The lawyer for the American parents of Max Shatto, the adopted Russian boy whose death early this year caused an international dispute, says his clients knew "almost nothing" about the child's psychological problems when they took custody of him.
Michael J. Brown told RFE/RL that Laura and Alan Shatto were given little information about their son's condition when they adopted him from an orphanage in Russia's Pskov region in late 2012.
He also said his clients had not been informed of the "extreme possibility that Max had fetal alcohol syndrome."
The child's biological mother, Yulia Kuzmina, lost custody of Max and his half-brother in 2011 due to alcohol addiction.
The Pechora orphanage in Russia could not immediately be reached for comment.
Jennifer Lanter, a spokesperson for the Gladney Center, which facilitated the adoption, told RFE/RL, "In our experience working with adoptions from Russia, as well as other countries, orphanages often do not or are not able to provide a lot of information about the child's social and psychological history.
"We recommend all of our families contact an international pediatrician to get their initial assessment of the child's health based on their medical file," she said.
Three-year-old Max Shatto, born Maksim Kuzmin, died in January after he was found unresponsive near play equipment outside his family's Texas home. Doctors ruled that the death was "accidental" and caused by blunt trauma to the abdomen that lacerated an artery.
They said the cause of death fit into the boy's pattern of hurting himself, behavior brought on by psychological problems.
An interview with Laura Shatto included in her son's autopsy report paints a picture of a child with severe psychological disturbances. His behavior allegedly included banging his head on hard surfaces, clawing at himself, throwing himself to the ground, and holding his breath until he passed out.
The report also states that the child's pediatrician prescribed Risperidone, an antipsychotic drug, but that Laura Shatto stopped administering the medication over fear of its side effects.
Max Shatto's death caused an outcry in Russia after officials accused his adoptive mother of murder.
Officials also cited the case as justification for Moscow's ban on U.S. adoptions of Russian children, which went into effect at the start of 2013. The ban was instituted in part as retaliation for U.S. human rights sanctions against Russian officials.
Texas authorities have said they will not file charges against Max Shatto's adoptive parents, a decision that Russia has criticized.
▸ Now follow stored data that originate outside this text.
(** * Point-cloud scalar quantity: range mapping and colormap state

    A shallow embedding of [PointCloudScalarQuantity]
    (src/3rd_party/polyscope/src/point_cloud_scalar_quantity.cpp) and the
    properties of its range/colormap state machine.

    Doubles are IEEE binary64 values (Rocq's primitive floats), so NaN,
    signed zeros and infinities behave as they do in the program; the
    floats of [vizRange] are the doubles that binary32 can hold, and a
    double stored there is rounded to the nearest of them.  Calls
    that leave the class (the histogram, the error sink, the redraw flag,
    ImGui, the GL program) are recorded, in program order, in an event
    log that is threaded through every method. *)

From Stdlib Require Import Floats List String DecimalString Bool ZArith Lia.
Import ListNotations.

Set Warnings "-inexact-float".

(** ** Conversion to [float]

    [vizRange] is a pair of [float] (its members are handed to ImGui as
    [float*], lines 108-117), so every pair of doubles assigned to it is
    converted to binary32: round to nearest, ties to even.  A [float] is
    held here as the [double] it widens to. *)

Module Float32.

Local Open Scope Z_scope.

(** [n / 2^s] rounded to the nearest integer, ties to even. *)
Definition rne (n s : Z) : Z :=
  let q := n / 2 ^ s in
  let r := n mod 2 ^ s in
  let half := 2 ^ (s - 1) in
  if r <? half then q
  else if half <? r then q + 1
  else if Z.even q then q else q + 1.

Lemma rne_bounds n s : n / 2 ^ s <= rne n s <= n / 2 ^ s + 1.
Proof.
  unfold rne. destruct (_ <? _); [lia|]. destruct (_ <? _); [lia|].
  destruct (Z.even _); lia.
Qed.

Lemma rne_mono n1 n2 s : 0 <= s -> n1 <= n2 -> rne n1 s <= rne n2 s.
Proof.
  intros Hs Hn.
  assert (Hp : 0 < 2 ^ s) by (apply Z.pow_pos_nonneg; lia).
  assert (Hq : n1 / 2 ^ s <= n2 / 2 ^ s) by (apply Z.div_le_mono; lia).
  destruct (Z.eq_dec (n1 / 2 ^ s) (n2 / 2 ^ s)) as [E|E].
  - assert (Hr : n1 mod 2 ^ s <= n2 mod 2 ^ s).
    { rewrite !Z.mod_eq by lia. rewrite E. lia. }
    unfold rne. rewrite E.
    destruct (n1 mod 2 ^ s <? 2 ^ (s - 1)) eqn:A1;
      destruct (n2 mod 2 ^ s <? 2 ^ (s - 1)) eqn:A2;
      destruct (2 ^ (s - 1) <? n1 mod 2 ^ s) eqn:B1;
      destruct (2 ^ (s - 1) <? n2 mod 2 ^ s) eqn:B2;
      destruct (Z.even (n2 / 2 ^ s)); lia.
  - pose proof (rne_bounds n1 s). pose proof (rne_bounds n2 s). lia.
Qed.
On April 3, the Russian Foreign Ministry's commissioner for human rights, democracy, and rule of law, Konstantin Dolgov, cited "inconsistencies" in the official account of the child's history with the Shattos. He said those inconsistences raise "serious questions about the integrity of the investigation."
Russian lawmakers have also demanded the return of Max Shatto's 2-year-old half-brother, Kristopher, born Kirill, who was also adopted by the Shatto family.
Dolgov said the doubts raised by Max Shatto's death provide a "more than solid foundation" for those demands.
Brown, the Shattos' lawyer, told RFE/RL that Laura Shatto's full access to Kristopher was restored last week. It had been restricted amid an investigation by Texas's Department of Family and Protective Services.
"Laura is completely free from any supervision by [Child Protective Services] or anyone else with respect to Kristopher," he said.
"She's very relieved that this is all over and she's real positive about getting back with Kristopher at home and going forward. They're going to be, I think, very devoted parents."
Brown described Kristopher Shatto as a "strong-looking, healthy kid who has never been a problem."
The Department of Family and Protective Services said it could not comment on Laura Shatto's access to Kristopher because its investigation has not concluded.